Financer sa thèse grâce au crowdfunding

Morgane Taquet Publié le
Financer sa thèse grâce aux dons ? C’est le pari tenté par Olga Turcan, chercheuse en linguistique à l’université de Strasbourg sur un site de "crowdfunding". Une expérience concluante.

"Saviez-vous que la langue française est la langue la plus enseignée dans le secondaire en Moldavie ?", interroge Olga Turcan, chercheuse en linguistique sur la page de présentation de sa thèse sur le site de financement participatif Indiegogo.

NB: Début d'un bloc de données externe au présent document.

(** * BackendGP: route handlers of the graduation-project portal

    A shallow embedding of [routes/authentication.js] and [routes/admin.js].
    Every handler is a computation in a small state-and-exception monad over
    a [world]: the tables behind the shared connection [conn], the open
    transaction (if any), the files on disk, and a log of the calls the
    handler made.  JavaScript objects that are sent as response bodies keep
    their keys in insertion order, so they are association lists; tables
    with a primary key are finite maps. *)

From Stdlib Require Import String Ascii ZArith List Bool Lia.
From stdpp Require Import base option list gmap strings pretty.

Set Warnings "-register-all".
Open Scope string_scope.
Open Scope Z_scope.

(** ** JavaScript values and objects *)

Module JS.

Inductive jsval : Type :=
| JUndefined
| JNull
| JBool (b : bool)
| JNum (z : Z)
| JStr (s : string)
| JArr (items : list jsval)
| JObj (fields : list (string * jsval)).

Abbreviation object := (list (string * jsval)).

(** [o.k] *)
Fixpoint get (k : string) (o : object) : jsval :=
  match o with
  | [] => JUndefined
  | (k', v) :: o' => if String.eqb k k' then v else get k o'
  end.

(** [k in o] for own properties *)
Definition has (k : string) (o : object) : bool :=
  existsb (fun kv => String.eqb k (fst kv)) o.

(** [delete o.k] *)
Definition delete (k : string) (o : object) : object :=
  List.filter (fun kv => negb (String.eqb k (fst kv))) o.

(** [o.k = v]: an existing key keeps its place, a new key goes last *)
Fixpoint set (k : string) (v : jsval) (o : object) : object :=
  match o with
  | [] => [(k, v)]
  | (k', v') :: o' =>
      if String.eqb k k' then (k, v) :: o' else (k', v') :: set k v o'
  end.

(** a body field that may be missing: [undefined] or a string *)
Definition of_field (f : option string) : jsval :=
  match f with Some s => JStr s | None => JUndefined end.

(** a nullable text column *)
Definition of_text (f : option string) : jsval :=
  match f with Some s => JStr s | None => JNull end.

Definition of_int (f : option Z) : jsval :=
  match f with Some z => JNum z | None => JNull end.

(** [`${x}`] for a body field *)
Definition template (f : option string) : string :=
  match f with Some s => s | None => "undefined" end.

(** [!x] for a body field: [undefined] and the empty string are falsy *)
Definition falsy (f : option string) : bool :=
  match f with
  | None => true
  | Some s => String.eqb s ""
  end.

(** [Array.prototype.join] *)
Fixpoint join (sep : string) (l : list string) : string :=
  match l with
  | [] => ""
  | [x] => x
  | x :: rest => x ++ sep ++ join sep rest
  end.

(** [s === x] for a text [s]: only a text is strictly equal to a text *)
Definition is_text (s : string) (x : jsval) : bool :=
  match x with
  | JStr t => String.eqb s t
  | _ => false
  end.

(** [Array.prototype.includes] on an array of strings *)
Definition includes (l : list string) (x : jsval) : bool :=
  existsb (fun s => is_text s x) l.
(* ===== verification/Prelude.v ===== *)
(** * Verification of the Zephyr kernel shipped with the TRACE32 H7 demo

    The program is the Zephyr RTOS kernel of the demo in
    [src/Trace32_H7/TRACE32/demo/zephyr/src]: [kernel/] (scheduler, timeouts,
    kernel objects, work queues), [zephyr/include/zephyr/] (the headers with
    inline code) and [zephyr/lib/] (allocators, containers, encodings).  Paths
    below are relative to that directory, those of the libraries to its
    [zephyr/] subdirectory.  The configuration is the one the demo is built
    with: one CPU, CONFIG_SCHED_DUMB, CONFIG_WAITQ_DUMB, CONFIG_TIMESLICING, no
    user mode, no poll, no assertions, a 32-bit Cortex-M.

    ** The parts and how they interact

    Threads, wait queues and timeouts are held in intrusive lists.  The
    scheduler keeps the run queue and a cached choice of the next thread; it
    offers the kernel objects three services: pend the current thread on a wait
    queue with a timeout, take a thread off a wait queue, make a thread ready.
    The timeout queue calls back into the scheduler and the timers from the tick
    interrupt.  Semaphores, mutexes, condition variables, stacks, queues, message
    queues, memory slabs, events, kernel heaps and work queues are clients of
    the scheduler; kernel heaps also of the heap library; work queues also of
    timeouts and semaphores.

    ** Files

    - [Prelude]: C integers as [Z] with explicit wrap-around, errno values,
      tactics, lemmas on lists, words and bits.
    - [DList], [SFList]: the lists of [sys/dlist.h], [sys/sflist.h] and
      [sys/list_gen.h] at the level of pointers in a heap of nodes or words.
    - [Thread], [PriQ]: thread control blocks and their predicates
      ([kernel/include/kthread.h], [ksched.h]); the sorted-list and the
      multi-queue run queues ([priority_queues.c], [priority_q.h]).
    - [Timeout], [TimeUnits]: [kernel/timeout.c], [sys/time_units.h].
    - [Sched]: the state [kernel] and every operation of [kernel/sched.c],
      [timeslicing.c], [thread.c], [kswap.h] and the Cortex-M context switch, as
      state transformers.  [SchedInv], [SchedSpec], [SchedApi]: the invariant,
      what each operation does to it; [SchedProps]: theorems on the thread API.
    - [Timer]: [kernel/timer.c] and the tick interrupt handler as a whole.
    - [KernelSteps]: the kernel as a transition system, its invariant in every
      reachable state.
    - [Objects]: what an object may assume of the rest of the system between
      its calls ([rely]), what it promises ([ObjectLaws]), histories of calls.
    - [Sem], [Mutex], [Condvar], [Stack], [MemSlab], [MsgQ], [Queue], [Event]: the
      objects of [kernel/sem.c], [mutex.c], [condvar.c], [stack.c],
      [mem_slab.c], [msg_q.c], [queue.c], [events.c], each with an abstract
      specification and a theorem that every history of calls refines it.
    - [Heap] (definitions), [HeapInv], [HeapOps], [HeapAlign], [HeapClient],
      [HeapProps]: [lib/heap/heap.c] in byte-addressed memory; [KHeap]:
      [kernel/kheap.c] and [kernel/mempool.c] on top of it.
    - [Work] (definitions), [WorkInv], [WorkOps], [WorkTrace], [WorkProps],
      [WorkExamples]: [kernel/work.c] and [kernel/system_work_q.c].
    - [Rb] (definitions), [RbDom], [RbTree], [RbMem], [RbOps], [RbIter],
      [RbProps]: the red-black trees of [lib/utils/rb.c] and [sys/rb.h]: nodes as
      words in memory, the colour in the lowest bit of one of them ([Rb]); the
      functional trees they stand for ([RbTree]); the relation between the two
      ([RbMem]).  [PriqRb]: the balanced run queue of [priority_queues.c].
    - [Smf] (definitions), [SmfInv], [SmfProps], [SmfTrace], [SmfEvents]: the
      state machine framework, [lib/smf/smf.c].
    - [BitArray] (definitions), [BitArrayProps], [BitArrayVec]: the bit arrays of
      [lib/utils/bitarray.c].  [MemBlocks], [MemBlocksProps]: the memory blocks
      allocator of [lib/mem_blocks/mem_blocks.c] on top of them.
    - [HashMap], [HashMapProps]: the hash functions and the hash map with
      separate chaining of [lib/hash].  [HashOa], [HashOaProps]: the hash map
      with open addressing.  Hash function and allocator are parameters.
    - [OnOff] (definitions), [OnOffProps]: the on-off services of
      [lib/utils/onoff.c] with the notifications of [notify.c].
    - [RingBuffer], [Base64], [Crc], [Hex], [Utf8]: [lib/utils/ring_buffer.c],
      [base64.c], [lib/crc/], [hex.c], [dec.c], [utf8.c].

    A definition has the name of the C function it models.  A call that blocks
    is split where it gives up the processor: [f] runs up to the context switch
    and [f_resume] from the return of it; between the two any steps of others
    may happen.  Critical sections are atomic steps, since a spin lock masks
    interrupts on one CPU.  Callbacks of the application (timer functions, work
    handlers) are parameters or arbitrary steps of the rest of the system.
    A dereference of a bad pointer, the insertion of a node that is already
    linked and the removal of one that is not are recorded in a fault flag or
    end in [None], and the invariants say that this does not happen.

    ** What the theorems show

    - Scheduler: in every reachable state the run queue is sorted and holds
      exactly the ready threads, wait queues hold exactly the pended threads,
      no node is misused, and the thread that executes next is the best one.
      The run queue implementations are observationally equal.
    - Time: the tick interrupt terminates, fires exactly the due timeouts, in
      order, and keeps the deadlines of the others; adding, aborting and reading
      a timeout are exact.
    - Objects: over every interleaving with the rest of the system a mutex is a
      recursive lock with priority inheritance, a semaphore conserves its
      units, a message queue is a bounded FIFO byte for byte, a stack a bounded
      LIFO, a queue a sequence, a slab never hands out a block twice, an event
      wakes every thread whose condition is met.
    - Memory: the heap refines a store of disjoint regions over all sequences of
      allocation, reallocation and freeing; it coalesces completely; a request
      fails only when no block of twice its size is free.  Kernel heaps and
      memory pools refine the same store with waiting callers.
    - Work queues: the flags of items agree with lists and threads in every
      reachable state, no wake-up is missed, a flush outlasts the runs it waits
      for, a drain ends only on an idle queue, and every branch of a submission
      is characterised.
    - Red-black trees: over every sequence of calls the tree in memory is a list
      sorted by the comparison function, balanced, and no access leaves the
      nodes or the array of the path; the balanced run queue serves threads in
      the order of the sorted list as long as its keys do not wrap around.
    - State machines: entry, run and exit functions are called in the discipline
      of a stack whatever the application does, and a transition calls
      exactly the functions between the two states.
    - Bit arrays: every sequence of calls has the results it has on a plain
      vector of bits, with first-fit allocation.  The memory blocks allocator,
      proved against that, is a pool from which an allocation takes the lowest
      free blocks or none.
    - On-off services: whatever callbacks and other contexts do, the manager
      keeps its contract with the clients and with the service, and answers
      everyone.
    - Hash maps: with separate chaining every sequence of calls has the results
      it has on a finite map; with open addressing that holds as long as present
      keys are not inserted again after a removal, and fails otherwise.
    - Codecs and checks: round trips, and equality of table-driven checksums
      with the bitwise definitions.
    - Defects found while modelling are stated as theorems about the code as it
      is, with a concrete run that reaches the defect.

    ** Bounds and fuel

    Loops that walk a list recurse on the list or on its length; the loop of
    the tick interrupt takes fuel, and [announce_terminates] shows that some
    amount is enough and that the result does not depend on it.  [mq_best_from],
    [alloc_loop], the ring buffer loops and the codecs have the bounds of the
    C loops (number of words, 3 attempts of CONFIG_SYS_HEAP_ALLOC_LOOPS, two
    segments of a ring, length of the input).  The loops on red-black trees and
    along the parents of a state take the size of the arrays, of the memory or of
    the table, and are shown not to run out of it; only the functions of an
    application of the state machine framework, whose transitions may follow
    each other for ever, take fuel of their own.  Deadlines are kept below 2^63
    ticks, uptime below [TICK_LIM], which at 10 kHz is reached after millions of
    years; all other arithmetic wraps at its width.

    ** Not modelled

    Parts that are not compiled into the demo (user mode, memory domains, MMU,
    SMP, poll), hardware access and start-up glue, drivers, subsystems, network
    stacks, the C library, formatted output and JSON, generated headers and
    samples.  Pipes and mailboxes are not modelled yet.
    Within the modelled files: tracing and object-core hooks, which have no
    effect in this configuration, and statistics that are not compiled in. *)
From stdpp Require Import base list gmap.
From Stdlib Require Import ZArith Lia.

Open Scope Z_scope.

(** ** Notations of the development *)

Declare Scope zephyr_scope.
Delimit Scope zephyr_scope with zephyr.

(** [BIT(n)] of [zephyr/sys/util_macro.h]. *)
Notation "'BIT' n" := (Z.shiftl 1 n) (at level 9, n at level 9) : zephyr_scope.

(** ** Fixed-width integers

    A C integer of width [w] is a [Z]; [wrap_u w] and [wrap_s w] are the
    conversions to the unsigned and to the (two's complement) signed type of
    that width. *)

Definition wrap_u (w x : Z) : Z := x mod 2 ^ w.
Definition wrap_s (w x : Z) : Z := (x + 2 ^ (w - 1)) mod 2 ^ w - 2 ^ (w - 1).

Abbreviation u8 := (wrap_u 8).
Abbreviation u16 := (wrap_u 16).
Abbreviation u32 := (wrap_u 32).
Abbreviation u64 := (wrap_u 64).
Abbreviation s8 := (wrap_s 8).
Abbreviation s32 := (wrap_s 32).
Abbreviation s64 := (wrap_s 64).

Definition INT_MAX : Z := 2147483647.
Definition UINT_MAX : Z := 4294967295.
Definition UINT64_MAX : Z := 18446744073709551615.

(** [~x] of a [uint32_t]. *)
Definition not32 (x : Z) : Z := Z.lxor x 4294967295.

(** [lib/libc/minimal/include/errno.h] *)
Definition EPERM : Z := 1.
Definition ENOENT : Z := 2.
Definition EIO : Z := 5.
Definition EAGAIN : Z := 11.
Definition ENOMEM : Z := 12.
Definition EFAULT : Z := 14.
Definition EBUSY : Z := 16.
Definition EEXIST : Z := 17.
Definition EINVAL : Z := 22.
Definition ENOSPC : Z := 28.
Definition ENOMSG : Z := 35.
Definition EDEADLK : Z := 45.

(** ** Proof automation *)

Create HintDb zephyr discriminated.

(** Turn the boolean comparisons of [Z], [nat] and [bool] in the context
    and the goal into propositions. *)
Ltac bool_prop :=
  repeat match goal with
  | H : (_ && _)%bool = true |- _ => apply andb_true_iff in H; destruct H
  | H : (_ || _)%bool = false |- _ => apply orb_false_iff in H; destruct H
  | H : (_ && _)%bool = false |- _ => apply andb_false_iff in H
  | H : (_ || _)%bool = true |- _ => apply orb_true_iff in H
  | H : negb _ = true |- _ => apply negb_true_iff in H
  | H : negb _ = false |- _ => apply negb_false_iff in H
  | H : Z.eqb _ _ = true |- _ => apply Z.eqb_eq in H
  | H : Z.eqb _ _ = false |- _ => apply Z.eqb_neq in H
  | H : Z.ltb _ _ = true |- _ => apply Z.ltb_lt in H
  | H : Z.ltb _ _ = false |- _ => apply Z.ltb_ge in H
  | H : Z.leb _ _ = true |- _ => apply Z.leb_le in H
  | H : Z.leb _ _ = false |- _ => apply Z.leb_gt in H
  | H : bool_decide _ = true |- _ => apply bool_decide_eq_true in H
  | H : bool_decide _ = false |- _ => apply bool_decide_eq_false in H
  end.

(** The next step of a sequence of fallible steps, whose result is known. *)
Ltac bind := cbn [mbind option_bind].

(** Case split on the test of the first conditional of the goal. *)
Ltac case_if :=
  match goal with
  | |- context [if ?b then _ else _] =>
      let E := fresh "E" in destruct b eqn:E; bool_prop
  end.

(** ** Integers *)

Lemma wrap_u_bound w x : 0 <= w -> 0 <= wrap_u w x < 2 ^ w.
Proof. intros. apply Z.mod_pos_bound, Z.pow_pos_nonneg; lia. Qed.

Lemma wrap_u_id w x : 0 <= x < 2 ^ w -> wrap_u w x = x.
Proof. intros. by apply Z.mod_small. Qed.

Lemma wrap_s_bound w x :
  1 <= w -> - 2 ^ (w - 1) <= wrap_s w x < 2 ^ (w - 1).
Proof.
  intros. unfold wrap_s.
  assert (2 ^ w = 2 * 2 ^ (w - 1)) as E.
  { rewrite <- Z.pow_succ_r by lia. f_equal. lia. }
  pose proof (Z.mod_pos_bound (x + 2 ^ (w - 1)) (2 ^ w)) as B.
  assert (0 < 2 ^ (w - 1)) by (apply Z.pow_pos_nonneg; lia). lia.
Qed.

Lemma wrap_s_id w x :
  1 <= w -> - 2 ^ (w - 1) <= x < 2 ^ (w - 1) -> wrap_s w x = x.
Proof.
  intros. unfold wrap_s.
  assert (2 ^ w = 2 * 2 ^ (w - 1)) as E.
  { rewrite <- Z.pow_succ_r by lia. f_equal. lia. }
  rewrite Z.mod_small by lia. lia.
Qed.

Lemma wrap_s_wrap_u w x : 1 <= w -> wrap_s w (wrap_u w x) = wrap_s w x.
Proof.
  intros. unfold wrap_s, wrap_u.
  by rewrite Zplus_mod_idemp_l.
Qed.

(** Bitwise operations stay within the width of their operands. *)
Lemma lor_bound n a b :
  0 <= a < 2 ^ n -> 0 <= b < 2 ^ n -> 0 <= Z.lor a b < 2 ^ n.
Proof.
  intros Ha Hb. assert (0 <= n).
  { destruct (Z.le_gt_cases 0 n); [done|]. rewrite Z.pow_neg_r in Ha; lia. }
  split; [apply Z.lor_nonneg; lia|].
  replace (Z.lor a b) with (Z.lor a b mod 2 ^ n); [apply Z.mod_pos_bound; lia|].
  rewrite <- Z.land_ones by done. rewrite Z.land_lor_distr_l, !Z.land_ones by done.
  by rewrite !Z.mod_small.
Qed.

Olga Turcan connaît bien le sujet, et pour cause, elle poursuit son doctorat depuis six ans au sein du laboratoire Linguistique, Langues et Parole à l'université de Strasbourg sur le rôle de la langue française en Moldavie, son pays d'origine.

"J'ai besoin d'être à 100% sur mon sujet"

A huit mois de la fin de sa thèse, la doctorante qui "entre dans une phase d'écriture intense" ne peut plus continuer à travailler en parallèle de ses recherches. De ce constat naît l'idée de proposer le financement de ses recherches sur la plate-forme internationale de crowdfunding Indiegogo. Avec la montée en puissance des réseaux sociaux, 450 plates-formes de financement participatif seraient en service à travers le monde. Et avec eux autant de financements que de type de projets : solidaires, artistiques, entrepreneuriaux, culturels, journalistiques, et maintenant de recherche. Près de 1,5 milliard de dollars (1,12 milliard d'euros) ont été levés en 2011, selon une étude publiée en mai 2012 par Crowdsourcing.org.

Pour trouver des financements, la doctorante dit pourtant "avoir frappé à toutes les portes", elle qui n'a jamais obtenu de bourses. "Depuis 2007, j'ai enchaîné les 'petits boulots'. Dans le domaine des sciences humaines, les bourses sont rares et l'information sur les différents types de financement est insuffisante", regrette-t-elle.

Déficit d'information sur les financements

Pour Olga Turcan, l'idée aura été payante : le projet a récolté 6.849 dollars (environ 4.600 euros), dépassant ainsi largement les 5.230 dollars demandés au départ. Les montants des dons s'échelonnent de un euro jusqu'à 500 euros. Les profils des donateurs, qui peuvent rester anonymes, sont très variés : "certains sont des doctorants qui donnent par solidarité, d'autres sont simplement passionnés par la Moldavie." Le financement participatif peut-il être une piste pour d'autres doctorants ? "Les dons ne doivent pas remplacer les financements publics. Je le conseille pour un besoin ponctuel tel qu'un déplacement sur le terrain de recherche, mais en aucun cas pour financer l'ensemble de la thèse", conseille-t-elle.

Alors, financer sa thèse par le biais du crowdfunding, une vraie tendance ? Pas vraiment selon Vincent Ricordeau, cofondateur du site de financement participatif lancé en 2009 KissKissBankBank : « le financement de projets de recherche reste très à la marge sur les plate-formes de crowdfunding. Chez KissKissBankBank, nous n'en avons que deux ou trois tout au plus ». Vincent Ricordeau explique ainsi que le financement des thèses s'inscrit davantage dans une logique de prêt que dans une logique de dons. Le prêt permet « de répondre à des problèmes ponctuels de trésorerie que rencontrent souvent les doctorants ». Il est également « plus impliquant pour celui qui en fait la demande. De ce fait, les sommes récoltées sont plus élevés », estime Vincent Ricordeau, qui vient d'ailleurs de lancer le site Hellomerci . Il propose des prêts sans intérêt entre particuliers sur lequel une vingtaine de projets sont d'ores et déjà présentés, dont le financement d'un mémoire de recherche.